### Collected data entries
▶
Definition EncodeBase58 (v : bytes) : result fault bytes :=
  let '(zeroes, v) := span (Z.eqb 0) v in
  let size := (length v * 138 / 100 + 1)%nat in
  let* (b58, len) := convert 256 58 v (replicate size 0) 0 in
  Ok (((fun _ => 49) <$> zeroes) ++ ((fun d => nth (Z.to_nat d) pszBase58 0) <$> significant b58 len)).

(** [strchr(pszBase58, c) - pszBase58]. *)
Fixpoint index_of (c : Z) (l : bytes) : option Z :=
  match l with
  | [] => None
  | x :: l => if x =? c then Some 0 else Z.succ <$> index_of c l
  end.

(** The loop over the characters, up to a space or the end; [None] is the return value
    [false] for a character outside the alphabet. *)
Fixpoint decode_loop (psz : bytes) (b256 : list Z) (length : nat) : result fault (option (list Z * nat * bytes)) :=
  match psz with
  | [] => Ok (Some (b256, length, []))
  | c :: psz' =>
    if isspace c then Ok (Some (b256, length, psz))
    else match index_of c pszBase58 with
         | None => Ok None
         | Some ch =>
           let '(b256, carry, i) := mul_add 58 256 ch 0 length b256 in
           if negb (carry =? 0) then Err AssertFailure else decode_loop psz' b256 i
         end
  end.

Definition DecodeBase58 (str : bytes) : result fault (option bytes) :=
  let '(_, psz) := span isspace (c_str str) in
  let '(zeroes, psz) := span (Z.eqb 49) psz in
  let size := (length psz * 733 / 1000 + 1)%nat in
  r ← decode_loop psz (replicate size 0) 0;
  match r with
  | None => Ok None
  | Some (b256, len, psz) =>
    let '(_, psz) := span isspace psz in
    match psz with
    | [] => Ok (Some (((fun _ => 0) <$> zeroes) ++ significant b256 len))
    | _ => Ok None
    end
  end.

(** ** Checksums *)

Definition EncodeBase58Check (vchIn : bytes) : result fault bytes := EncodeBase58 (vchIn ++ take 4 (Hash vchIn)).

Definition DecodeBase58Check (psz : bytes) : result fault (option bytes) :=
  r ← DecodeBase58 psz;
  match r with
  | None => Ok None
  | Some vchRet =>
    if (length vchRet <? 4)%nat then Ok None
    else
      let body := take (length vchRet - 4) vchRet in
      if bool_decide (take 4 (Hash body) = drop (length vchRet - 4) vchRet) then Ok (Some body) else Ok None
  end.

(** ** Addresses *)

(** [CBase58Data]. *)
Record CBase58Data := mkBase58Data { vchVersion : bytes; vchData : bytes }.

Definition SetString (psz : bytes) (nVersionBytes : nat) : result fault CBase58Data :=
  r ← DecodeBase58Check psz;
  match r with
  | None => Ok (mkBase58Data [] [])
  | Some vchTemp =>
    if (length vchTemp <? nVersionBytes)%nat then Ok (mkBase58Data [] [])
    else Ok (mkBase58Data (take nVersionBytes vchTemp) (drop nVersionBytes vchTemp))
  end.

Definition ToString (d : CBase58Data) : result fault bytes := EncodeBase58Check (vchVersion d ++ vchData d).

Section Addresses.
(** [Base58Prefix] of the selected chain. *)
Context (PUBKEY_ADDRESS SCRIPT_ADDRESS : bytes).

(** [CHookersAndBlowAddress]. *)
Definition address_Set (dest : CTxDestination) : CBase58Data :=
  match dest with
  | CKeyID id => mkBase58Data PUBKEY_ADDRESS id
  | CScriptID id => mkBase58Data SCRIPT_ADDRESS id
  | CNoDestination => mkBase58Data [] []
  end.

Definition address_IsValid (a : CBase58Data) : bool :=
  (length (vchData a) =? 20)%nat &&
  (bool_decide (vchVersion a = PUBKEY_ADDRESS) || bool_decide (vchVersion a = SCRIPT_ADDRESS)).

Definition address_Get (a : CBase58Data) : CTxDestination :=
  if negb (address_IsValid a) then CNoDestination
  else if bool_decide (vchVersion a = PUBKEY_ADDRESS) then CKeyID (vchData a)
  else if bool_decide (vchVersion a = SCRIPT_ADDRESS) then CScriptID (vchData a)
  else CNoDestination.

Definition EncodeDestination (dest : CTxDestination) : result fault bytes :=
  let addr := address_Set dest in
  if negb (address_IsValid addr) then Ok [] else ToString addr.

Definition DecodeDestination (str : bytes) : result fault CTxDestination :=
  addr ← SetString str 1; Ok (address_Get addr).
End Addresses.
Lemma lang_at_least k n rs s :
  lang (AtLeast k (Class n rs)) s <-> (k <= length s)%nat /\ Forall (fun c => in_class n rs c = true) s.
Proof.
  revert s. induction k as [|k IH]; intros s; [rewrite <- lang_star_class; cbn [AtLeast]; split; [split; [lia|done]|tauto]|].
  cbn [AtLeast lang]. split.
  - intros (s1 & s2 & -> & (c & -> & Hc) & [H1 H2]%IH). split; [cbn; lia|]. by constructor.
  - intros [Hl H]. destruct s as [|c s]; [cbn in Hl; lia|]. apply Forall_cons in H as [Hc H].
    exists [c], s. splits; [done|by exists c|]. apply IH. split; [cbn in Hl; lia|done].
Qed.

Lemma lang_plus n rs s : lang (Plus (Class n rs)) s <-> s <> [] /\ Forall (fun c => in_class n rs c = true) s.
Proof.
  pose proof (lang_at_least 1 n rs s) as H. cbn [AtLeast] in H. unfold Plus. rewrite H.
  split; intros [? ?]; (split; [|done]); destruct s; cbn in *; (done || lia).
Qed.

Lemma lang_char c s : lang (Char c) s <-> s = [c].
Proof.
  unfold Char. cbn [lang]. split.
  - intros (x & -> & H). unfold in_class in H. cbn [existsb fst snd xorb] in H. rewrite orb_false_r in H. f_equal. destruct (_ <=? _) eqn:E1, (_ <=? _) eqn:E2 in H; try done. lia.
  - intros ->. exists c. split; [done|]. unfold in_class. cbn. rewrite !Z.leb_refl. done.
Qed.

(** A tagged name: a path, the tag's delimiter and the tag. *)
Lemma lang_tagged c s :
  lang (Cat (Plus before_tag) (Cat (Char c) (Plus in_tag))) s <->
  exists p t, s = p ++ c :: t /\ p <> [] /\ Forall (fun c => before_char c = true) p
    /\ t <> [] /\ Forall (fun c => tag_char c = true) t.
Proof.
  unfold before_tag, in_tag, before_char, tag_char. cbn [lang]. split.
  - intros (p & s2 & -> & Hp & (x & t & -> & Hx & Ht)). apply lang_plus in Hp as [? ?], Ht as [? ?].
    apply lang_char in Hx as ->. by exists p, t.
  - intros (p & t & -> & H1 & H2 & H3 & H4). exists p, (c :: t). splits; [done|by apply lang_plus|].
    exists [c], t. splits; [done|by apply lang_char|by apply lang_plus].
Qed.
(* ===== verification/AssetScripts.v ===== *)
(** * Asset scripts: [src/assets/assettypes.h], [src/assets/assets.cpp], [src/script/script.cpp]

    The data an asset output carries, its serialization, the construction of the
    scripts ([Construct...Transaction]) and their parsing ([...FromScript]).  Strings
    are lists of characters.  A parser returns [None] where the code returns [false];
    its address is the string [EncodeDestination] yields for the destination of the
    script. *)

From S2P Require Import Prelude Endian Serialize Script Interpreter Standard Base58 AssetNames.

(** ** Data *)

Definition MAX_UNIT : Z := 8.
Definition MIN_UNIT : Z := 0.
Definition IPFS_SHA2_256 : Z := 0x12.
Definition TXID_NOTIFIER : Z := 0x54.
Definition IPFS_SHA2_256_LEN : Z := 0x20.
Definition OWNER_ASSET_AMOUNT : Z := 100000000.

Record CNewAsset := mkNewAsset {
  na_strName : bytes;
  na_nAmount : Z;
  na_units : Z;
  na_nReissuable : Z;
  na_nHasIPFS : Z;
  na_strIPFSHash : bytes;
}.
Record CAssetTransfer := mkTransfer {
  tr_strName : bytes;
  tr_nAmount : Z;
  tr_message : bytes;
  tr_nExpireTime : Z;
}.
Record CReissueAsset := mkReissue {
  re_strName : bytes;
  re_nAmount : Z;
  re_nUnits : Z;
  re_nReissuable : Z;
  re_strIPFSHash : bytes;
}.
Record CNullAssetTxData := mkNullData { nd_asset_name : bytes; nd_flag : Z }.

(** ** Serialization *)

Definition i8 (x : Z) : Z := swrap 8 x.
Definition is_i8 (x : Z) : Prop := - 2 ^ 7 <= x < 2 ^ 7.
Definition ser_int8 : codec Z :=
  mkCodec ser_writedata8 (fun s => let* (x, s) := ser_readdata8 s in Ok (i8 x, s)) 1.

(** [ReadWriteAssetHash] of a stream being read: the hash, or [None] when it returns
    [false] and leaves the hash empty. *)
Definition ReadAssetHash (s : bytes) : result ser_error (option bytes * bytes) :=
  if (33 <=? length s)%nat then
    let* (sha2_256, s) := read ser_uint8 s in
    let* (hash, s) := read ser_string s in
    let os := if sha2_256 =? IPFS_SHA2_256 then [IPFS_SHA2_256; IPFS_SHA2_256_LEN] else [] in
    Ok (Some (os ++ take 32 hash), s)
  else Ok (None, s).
◀
### Exercise brief
Reprint exactly the lines above that start at the one with "apply lang_char in" and end at the one with "are lists of", keeping both and adding none.

### Response to this exercise
    apply lang_char in Hx as ->. by exists p, t.
  - intros (p & t & -> & H1 & H2 & H3 & H4). exists p, (c :: t). splits; [done|by apply lang_plus|].
    exists [c], t. splits; [done|by apply lang_char|by apply lang_plus].
Qed.
(* ===== verification/AssetScripts.v ===== *)
(** * Asset scripts: [src/assets/assettypes.h], [src/assets/assets.cpp], [src/script/script.cpp]

    The data an asset output carries, its serialization, the construction of the
    scripts ([Construct...Transaction]) and their parsing ([...FromScript]).  Strings
    are lists of characters.  A parser returns [None] where the code returns [false];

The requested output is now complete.